Testing of sewage for the presence of infectious disease, known as wastewater-based epidemiology (WBE), is used to assess disease burden in communities without the need for individualised testing. It allows for cost-effective, non-invasive and unbiased disease screening of whole communities, and can be deployed in areas traditionally underserved by healthcare surveillance. Aotearoa New Zealand has been conducting wastewater-based surveillance for the presence of COVID-19 since early 2020 and recently extended this work to detect other pathogens.
While the implementation of WBE in large communities, in Aotearoa New Zealand and internationally has been well established, much less focus has been placed on local-scale WBE. This includes the level of sampling individual buildings. This is a key gap in our pandemic preparedness because it is now well established that wastewater testing can play a hugely important role in monitoring for current and emerging disease threats.
The ability to roll out wastewater testing at localised scales at the beginning of an outbreak with an established understanding of the sampling methodology and frequency needed would improve likelihood of detection. This is important for smaller, vulnerable communities - especially those that are not connected to large municipal wastewater treatment plants, who could suffer out-sized and inequitable impacts due to undetected disease spread.
The first and most important step in this project will be to engage with Tāngata Whenua, Pacific Peoples, local communities, airlines, government and public health organisations to establish whether WBE is of value to them. The team will consider the ethical implications, the most appropriate actions to be taken in response to results generated, and the pathways for dissemination of results. There will be tikanga precedents from previous studies on waste, water and data sovereignty in action.

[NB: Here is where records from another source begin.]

Lemma parse_rest fuel :
  (forall d s v rest, parse_value fuel d s = Some (v, rest) -> (length rest < length s)%nat) /\
  (forall d s v rest, parse_elements fuel d s = Some (v, rest) -> (length rest < length s)%nat) /\
  (forall d s v rest, parse_members fuel d s = Some (v, rest) -> (length rest < length s)%nat).
Proof.
  induction fuel as [|fuel (IHv & IHe & IHm)]; [done|]. split; [|split]; intros d s v rest.
  - cbn [parse_value]. destruct s as [|c s']; [done|]. change (length (c :: s')) with (S (length s')). pose proof (skip_ws_le s').
    case_bool_decide.
    { destruct (_ <? _); [done|]. destruct (skip_ws s') as [|e s''] eqn:E; [done|]. case_bool_decide; [intros [= <- <-]; cbn in *; lia|].
      destruct (parse_members _ _ _) as [[ms r]|] eqn:Em; [|done]. intros [= <- <-]. apply IHm in Em. lia. }
    case_bool_decide.
    { destruct (_ <? _); [done|]. destruct (skip_ws s') as [|e s''] eqn:E; [done|]. case_bool_decide; [intros [= <- <-]; cbn in *; lia|].
      destruct (parse_elements _ _ _) as [[l r]|] eqn:Em; [|done]. intros [= <- <-]. apply IHe in Em. lia. }
    case_bool_decide.
    { destruct (parse_string _ _) as [[t r]|] eqn:Es; [|done]. intros [= <- <-]. apply parse_string_rest in Es. lia. }
    case_bool_decide; [intros E; eapply parse_word_rest in E; done|]. case_bool_decide; [intros E; eapply parse_word_rest in E; done|].
    case_bool_decide; [intros E; eapply parse_word_rest in E; done|].
    destruct (parse_number (c :: s')) as [[n r]|] eqn:En; [|done]. intros [= <- <-]. apply parse_number_rest in En. cbn in En. lia.
  - cbn [parse_elements]. destruct (parse_value _ _ _) as [[x r]|] eqn:Ev; [|done]. apply IHv in Ev.
    destruct (skip_ws r) as [|c r'] eqn:Er; [done|]. apply skip_ws_cons in Er. case_bool_decide; [intros [= <- <-]; lia|].
    case_bool_decide; [|done]. destruct (parse_elements _ _ _) as [[l r2]|] eqn:Ee; [|done]. intros [= <- <-]. apply IHe in Ee.
    pose proof (skip_ws_le r'). lia.
  - cbn [parse_members]. destruct s as [|c s']; [done|]. change (length (c :: s')) with (S (length s')). destruct (negb _); [done|].
    destruct (parse_string _ _) as [[k r]|] eqn:Es; [|done]. apply parse_string_rest in Es.
    destruct (skip_ws r) as [|c' r'] eqn:Er; [done|]. apply skip_ws_cons in Er. destruct (negb _); [done|].
    destruct (parse_value _ _ _) as [[x r2]|] eqn:Ev; [|done]. apply IHv in Ev. pose proof (skip_ws_le r').
    destruct (skip_ws r2) as [|c2 r3] eqn:Er2; [done|]. apply skip_ws_cons in Er2. case_bool_decide; [intros [= <- <-]; lia|].
    case_bool_decide; [|done]. destruct (parse_members _ _ _) as [[l r4]|] eqn:Ee; [|done]. intros [= <- <-]. apply IHm in Ee.
    pose proof (skip_ws_le r3). lia.
Qed.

The practical focus of this mahi rangahau is appropriate and effective means for implementation of wastewater analysis in smaller-scale settings. This sampling closer to the source and of smaller populations could allow new opportunities for early detection of infectious diseases, for confirmation of the elimination of diseases, and for better public health understanding of underrepresented populations.
Sampling at small scales is potentially controversial, therefore one of the team’s main goals will be to understand the ethical implications of small-scale testing and mitigate the risk of marginalisation or stigmatisation. They will undertake risk assessments from both person-to-person transmission and from the wastewater itself to individuals who come into contact with it.